━━ Study material

Lemma handleErrorRecovery_ends mem base len w :
  ends (handleErrorRecovery mem base len)
    (fun r w' => status r <> RecoverySuccess /\ quiet w w') w.
Proof.
  unfold handleErrorRecovery. ends_step. unfold ends at 1, skipToNextPotentialMessage.
  destruct (skip_loop _ _ _) as [[i|]| | |]; try done; cbn [ret].
  - destruct (Z.of_nat len <=? i); by split.
  - destruct (Z.of_nat len <=? Z.of_nat len); by split.
Qed.

Lemma attemptErrorRecovery_ends mem base len w :
  ends (attemptErrorRecovery mem base len)
    (fun r w' => status r <> RecoverySuccess /\ quiet w w') w.
Proof.
  unfold attemptErrorRecovery. ends_step. unfold transitionToState. ends_step.
  unfold ends at 1, get_parser. destruct (isValidStateTransition _ _).
  - ends_step. unfold ends at 1, recordStateTransition, update_parser. ends_step.
    unfold ends at 1, update_parser. apply ends_ret. cbn [negb].
    eapply ends_mono; [apply handleErrorRecovery_ends|].
    intros r w' [H1 H2]. split; [done|]. eapply quiet_trans; [|exact H2]. by split.
  - by apply ends_ret.
Qed.

(** * The loop of [parse] *)

Lemma findCompleteMessage_quiet mem base len w :
  ends (findCompleteMessage mem base len) (fun _ w' => quiet w w') w.
Proof.
  unfold findCompleteMessage, frame_body.
  case_decide; [by apply ends_ret|]. ends_step. apply ends_search_in. intros [st|]; [|by apply ends_ret].
  case_decide; [by apply ends_ret|]. ends_step. apply ends_looking_at; [intros r _|by apply ends_ret].
  cbn [negb]. ends_step. apply ends_find; [intros s _|by apply ends_ret].
  case_decide; [by apply ends_ret|]. ends_step. apply ends_looking_at; [intros r' _|by apply ends_ret].
  cbn [negb]. ends_step. apply ends_find; [intros e _|by apply ends_ret]. ends_step.
  apply ends_parseIntegerAt. intros n. ends_step. unfold ends at 1, get_parser.
  destruct n as [n|]; [|by apply ends_ret]. destruct (_ || _); [by apply ends_ret|]. ends_step.
  unfold ends at 1, update_parser. case_decide; by apply ends_ret.
Qed.

Section Clocked.
Variable clock : nat -> Z.

Lemma updateErrorStats_ends st ps (Q : unit -> World -> Prop) w :
  (forall w', quiet w w' -> Q tt w') -> ends (updateErrorStats clock st ps) Q w.
Proof. intros H. apply H. by split. Qed.

Lemma recordErrorRecovery_false : recordErrorRecovery false = ret tt.
Proof. reflexivity. Qed.
(* ===== verification/ParserMoves.v ===== *)
(** The rest of [protocol::StreamFixParser]: moving a parser, the state names, the
    accessors and the rates computed from the statistics.

    The move constructor initialises five members; the others that have no default
    initialiser hold whatever the storage held, the argument [junk]. *)
From S2P Require Import Prelude FixFields Doubles MessagePool FixMessage ParserState Framing OptimizedParser StreamParser ParserDelivery ParserSafety.

(** [parseStateToString] *)
Definition parseStateToString (state : ParseState) : bytes :=
  match state with
  | IDLE => str "IDLE"
  | PARSING_BEGIN_STRING => str "PARSING_BEGIN_STRING"
  | PARSING_BODY_LENGTH => str "PARSING_BODY_LENGTH"
  | PARSING_TAG => str "PARSING_TAG"
  | EXPECTING_EQUALS => str "EXPECTING_EQUALS"
  | PARSING_VALUE => str "PARSING_VALUE"
  | EXPECTING_SOH => str "EXPECTING_SOH"
  | PARSING_CHECKSUM => str "PARSING_CHECKSUM"
  | MESSAGE_COMPLETE => str "MESSAGE_COMPLETE"
  | ERROR_RECOVERY => str "ERROR_RECOVERY"
  | CORRUPTED_SKIP => str "CORRUPTED_SKIP"
  end.

(** [getCurrentState], [isInErrorRecovery], [getPartialMessageSize],
    [isChecksumValidationEnabled], [getParseContext], [getStats] *)
Definition getCurrentState (p : StreamFixParser) : ParseState := current_state (parse_context_ p).
Definition isInErrorRecovery (p : StreamFixParser) : bool :=
  bool_decide (current_state (parse_context_ p) = ERROR_RECOVERY).
Definition getPartialMessageSize (p : StreamFixParser) : nat := partial_buffer_size_ p.
Definition isChecksumValidationEnabled (p : StreamFixParser) : bool := validate_checksum_ p.
Definition getParserStats (p : StreamFixParser) : ParserStats := stats_ p.

(** [ParserStats::getAverageParseTimeNs] and [getErrorRate] *)
Definition getAverageParseTimeNs (s : ParserStats) : double :=
  if 0 <? messages_parsed s then ddiv (d_of_Z (total_parse_time_ns s)) (d_of_Z (messages_parsed s))
  else d_zero.
Definition getErrorRate (p : StreamFixParser) : double :=
  if messages_parsed (stats_ p) =? 0 then d_zero
  else dmul (ddiv (d_of_Z (parse_errors (stats_ p))) (d_of_Z (messages_parsed (stats_ p))))
         (d_of_Z 100).

(** * Moving *)

(** A [ParseContext] with its default initialisers. *)
Definition newContext : ParseContext :=
  {| current_state := IDLE; buffer_position := 0; message_start_pos := 0;
     expected_body_length := 0; current_message_length := 0; msg_type := [];
     current_field_tag := 0; partial_field_value := []; field_start_position := 0;
     parsed_fields := []; total_body_bytes_parsed := 0; error_count_in_session := 0;
     consecutive_errors := 0; last_error_time := 0 |}.

(** The moved-from object: no partial bytes (and a null pool pointer). *)
Definition moved_from (other : StreamFixParser) : StreamFixParser :=
  with_partial (partial_buffer_ other) 0 other.

(** The move constructor: pool, sizes, validation flags, partial bytes and
    statistics come from [other]; the context is new; the error limits, the
    recovery settings and the breaker flag are [junk]'s. *)
Definition moveConstructParser (junk other : StreamFixParser) : StreamFixParser * StreamFixParser :=
  ({| max_message_size_ := max_message_size_ other;
      validate_checksum_ := validate_checksum_ other;
      strict_validation_ := strict_validation_ other;
      max_consecutive_errors_ := max_consecutive_errors_ junk;
      error_recovery_enabled_ := error_recovery_enabled_ junk;
      error_recovery_timeout_ := error_recovery_timeout_ junk;
      partial_buffer_ := take (partial_buffer_size_ other) (partial_buffer_ other);
      partial_buffer_size_ := partial_buffer_size_ other;
      stats_ := stats_ other; parse_start_time_ := 0; parse_context_ := newContext;
      circuit_breaker_last_reset_ := 0;
      circuit_breaker_active_ := circuit_breaker_active_ junk |}, moved_from other).

(** Move assignment between two different parsers: the target keeps its error
    settings, its breaker and its context. *)
Definition moveAssignParser (this other : StreamFixParser) : StreamFixParser * StreamFixParser :=
  let n := partial_buffer_size_ other in
  ({| max_message_size_ := max_message_size_ other;
      validate_checksum_ := validate_checksum_ other;
      strict_validation_ := strict_validation_ other;
      max_consecutive_errors_ := max_consecutive_errors_ this;
      error_recovery_enabled_ := error_recovery_enabled_ this;
      error_recovery_timeout_ := error_recovery_timeout_ this;
      partial_buffer_ := take n (partial_buffer_ other) ++ drop n (partial_buffer_ this);
      partial_buffer_size_ := n;
      stats_ := stats_ other; parse_start_time_ := parse_start_time_ this;
      parse_context_ := parse_context_ this;
      circuit_breaker_last_reset_ := circuit_breaker_last_reset_ this;
      circuit_breaker_active_ := circuit_breaker_active_ this |}, moved_from other).

(** * Lemmas *)

(** The partial bytes are handed over: the new owner has them, the old one none. *)
Lemma move_hands_over junk this other :
  (partial_buffer_size_ other <= length (partial_buffer_ other))%nat ->
  let part p := take (partial_buffer_size_ p) (partial_buffer_ p) in
  part (fst (moveConstructParser junk other)) = part other /\
  part (fst (moveAssignParser this other)) = part other /\
  part (snd (moveConstructParser junk other)) = [] /\
  part (snd (moveAssignParser this other)) = [].
Proof.
  intros Hl part. subst part. simpl. split_and!; [|..|done|done].
  - by rewrite take_take, Nat.min_id.
  - rewrite take_app_le by (rewrite length_take; lia). by rewrite take_take, Nat.min_id.
Qed.

(** The error limit of a move-constructed parser is not initialised: when the
    storage happened to hold a zero there, the breaker counts as tripped and the
    parser refuses all data, although the parser it was moved from accepts it. *)
Lemma moved_parser_may_refuse clock other data pool ticks :
  data <> [] ->
  let junk := configure 0 false false 0 true 0 (newParser 0) in
  fst (parse clock (Some data) (length data)
         (mkWorld (fst (moveConstructParser junk other)) pool ticks))
  = Ret (mkResult CorruptedData 0 None ERROR_RECOVERY 0).
Proof.
  intros Hd junk. rewrite latched_parse; [done| |destruct data; [done|simpl; lia]].
  by split_and!.
Qed.

(** Two parsers whose error fraction is equal have the same rate, whatever the time
    over which the errors occurred: 1 error in 4 messages is 25. *)
Lemma error_rate_is_percentage :
  getErrorRate (with_stats (fun s => {| messages_parsed := 4; parse_errors := 1;
     checksum_errors := 0; allocation_failures := 0; total_parse_time_ns := 0;
     max_parse_time_ns := 0; min_parse_time_ns := 0; state_transitions := 0;
     partial_messages_handled := 0; error_recoveries := 0; corrupted_data_skipped := 0;
     field_parse_errors := 0; errors_by_state := ∅; error_frequency := ∅ |}) (newParser 0))
  = d_of_Z 25.
Proof. by vm_compute. Qed.
(** Without a free slot the machine tries to allocate for ever. *)
Lemma spins_without_slot mem len total fuel w :
  (total <= len)%nat -> Z.of_nat len < 2 ^ 62 -> current_state (ctx_of w) = MESSAGE_COMPLETE ->
  free_list_head_ (w_pool w) < 0 ->
  fst (machine_loop clock fuel mem len (Z.of_nat total) w) = NoFuel.
Proof.
  intros Hle Hlen Hst Hfree.
  apply (spin (fun w => current_state (ctx_of w) = MESSAGE_COMPLETE /\ free_list_head_ (w_pool w) < 0)); try done.
  clear w Hst Hfree. intros w [Hst Hfree]. set (w1 := on_context (set_position (Z.of_nat total)) w).
  assert (forall fresh, allocate fresh (w_pool w1) = (None, fail_allocation (w_pool w1))) as Ha.
  { intros fresh. unfold allocate, allocateRaw. destruct (pool_is_shutdown_ _); [done|].
    change (w_pool w1) with (w_pool w). by destruct (Z.leb_spec 0 (free_list_head_ (w_pool w))); [lia|]. }
  set (w2 := mkWorld (w_parser w1) (fail_allocation (w_pool w1)) (S (w_ticks w1))).
  exists (counted w2). split; [|done]. unfold machine_turn. rewrite (bind_ret _ _ w tt w1) by done.
  rewrite (bind_ret get_context _ w1 (ctx_of w1) w1) by done.
  change (current_state (ctx_of w1)) with (current_state (ctx_of w)). rewrite Hst. cbn [run_handler].
  rewrite (bind_ret _ _ _ (mkResult AllocationFailed 0 None ERROR_RECOVERY 0) w2).
  2: { unfold handleMessageComplete, bind, pool_allocate. by rewrite Ha. }
  rewrite (bind_ret get_context _ w2 (ctx_of w2) w2) by done. cbn [status bytes_consumed].
  by rewrite Z.add_0_r, size_t_small by lia.
Qed.

Lemma skip_at_start rest limit : 0 < limit -> skip_loop (str "8=FIX" ++ rest) 0 limit = Ret (Some 0).
Proof. intros Hl. simpl. by destruct (Z.ltb_spec 0 limit); [|lia]. Qed.

(** A long buffer that starts with [8=FIX] but holds no [8=FIX.4.4] is scanned for ever. *)
Lemma spins_on_other_version mem len rest fuel w :
  mem = str "8=FIX" ++ rest -> (512 < len <= length mem)%nat -> Z.of_nat len < 2 ^ 62 ->
  search FIX_BEGIN_STRING (take len mem) = None -> current_state (ctx_of w) = IDLE ->
  fst (processStateMachine clock fuel mem len w) = NoFuel.
Proof.
  intros Hmem Hlen Hbig Hnone Hst.
  apply (spin (fun w => current_state (ctx_of w) = IDLE) mem len 0); [lia| |done].
  clear w Hst. intros w Hst. set (w1 := on_context (set_position (Z.of_nat 0)) w).
  assert (search_in mem 0 len FIX_BEGIN_STRING w1 = (Ret None, w1)) as Hs.
  { unfold search_in. rewrite (bind_ret _ _ w1 (take len mem) w1).
    2: { unfold substr, read_bytes. rewrite decide_True by (simpl; lia). by rewrite drop_0. }
    by rewrite Hnone. }
  set (w2 := moved ERROR_RECOVERY w1).
  set (w3 := mkWorld (with_context context_reset (with_stats (add_counters 0 0 0 0) (w_parser w2)))
               (w_pool w2) (w_ticks w2)).
  assert (run_handler clock mem 0 len IDLE w1
          = (Ret (mkResult StateTransitionError 0 None ERROR_RECOVERY 0), w3)) as E.
  { cbn [run_handler]. unfold handleIdleState. rewrite decide_False by lia.
    rewrite (bind_ret _ _ _ _ _ Hs), decide_True by lia. unfold attemptErrorRecovery.
    rewrite (bind_ret _ _ _ _ _ (transition_eval ERROR_RECOVERY w1 ltac:(change (ctx_of w1) with
      (set_position (Z.of_nat 0) (ctx_of w)); cbn [current_state set_position set_field_context]; by rewrite Hst))).
    cbn [negb]. unfold handleErrorRecovery.
    rewrite (bind_ret _ _ _ 0 w2).
    2: { unfold skipToNextPotentialMessage. cbn [Nat.add]. rewrite drop_0, Hmem.
         by rewrite size_t_small, skip_at_start by lia. }
    destruct (Z.leb_spec (Z.of_nat len) 0); [lia|]. reflexivity. }
  exists (counted w3). split; [|done]. unfold machine_turn. rewrite (bind_ret _ _ w tt w1) by done.
  rewrite (bind_ret get_context _ w1 (ctx_of w1) w1) by done.
  change (current_state (ctx_of w1)) with (current_state (ctx_of w)). rewrite Hst, Nat.sub_0_r.
  rewrite (bind_ret _ _ _ _ _ E). by rewrite (bind_ret get_context _ w3 (ctx_of w3) w3) by done.
Qed.
End Spinning.

(** ** Witness *)

(** A message of a type without a specialised decoder, with bytes behind it *)
Definition news_fields : list (Z * bytes) :=
  [(Tag.MsgType, str "B"); (Tag.SenderCompID, str "BROKER"); (Tag.MsgSeqNum, str "7"); (148, str "a=b")].
Definition sp_news : Specialisation :=
  {| sp_min_length := 0; sp_type := str "B"; sp_soh_incomplete := false; sp_positions := false;
     sp_check_type := false |}.

Lemma state_machine_agrees_witness :
  exists a w', processStateMachine (fun _ => 0) 21 (wire news_fields ++ str "8=FIX")
                 (length (wire news_fields ++ str "8=FIX")) sample_world
    = (Ret (mkResult Success (Z.of_nat (2 * length (wire news_fields))) (Some a) IDLE 0), w') /\
    decodes_to (fun _ => 0) sp_news news_fields sample_world a w'.
Proof.
  destruct (state_machine_agrees (fun _ => 0) sp_news news_fields (str "8=FIX")
    (length (wire news_fields ++ str "8=FIX")) 21 sample_world) as (a & w' & E & Hd & _).
  - eexists. split; [reflexivity|]. repeat split; apply (bool_decide_unpack _); vm_compute; exact I.
  - repeat constructor; cbn [fst snd]; try (vm_compute; discriminate);
      apply (bool_decide_unpack _); vm_compute; exact I.
  - vm_compute. discriminate.
  - rewrite length_app. lia.
  - vm_compute. reflexivity.
  - reflexivity.
  - apply sample_pool_wf.
  - apply sample_can_allocate.
  - vm_compute. lia.
  - exists a, w'. exact (conj E Hd).
Defined.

━━━━

→ Exercise instructions:
Reproduce exactly the lines above from the line with "assert (run_handler clock mem 0 len IDLE w1" to the line with "rewrite (bind_ret _ _ _ _ _ (transition_eval", including both, and add nothing.

→ Solution to the exercise:
  assert (run_handler clock mem 0 len IDLE w1
          = (Ret (mkResult StateTransitionError 0 None ERROR_RECOVERY 0), w3)) as E.
  { cbn [run_handler]. unfold handleIdleState. rewrite decide_False by lia.
    rewrite (bind_ret _ _ _ _ _ Hs), decide_True by lia. unfold attemptErrorRecovery.
    rewrite (bind_ret _ _ _ _ _ (transition_eval ERROR_RECOVERY w1 ltac:(change (ctx_of w1) with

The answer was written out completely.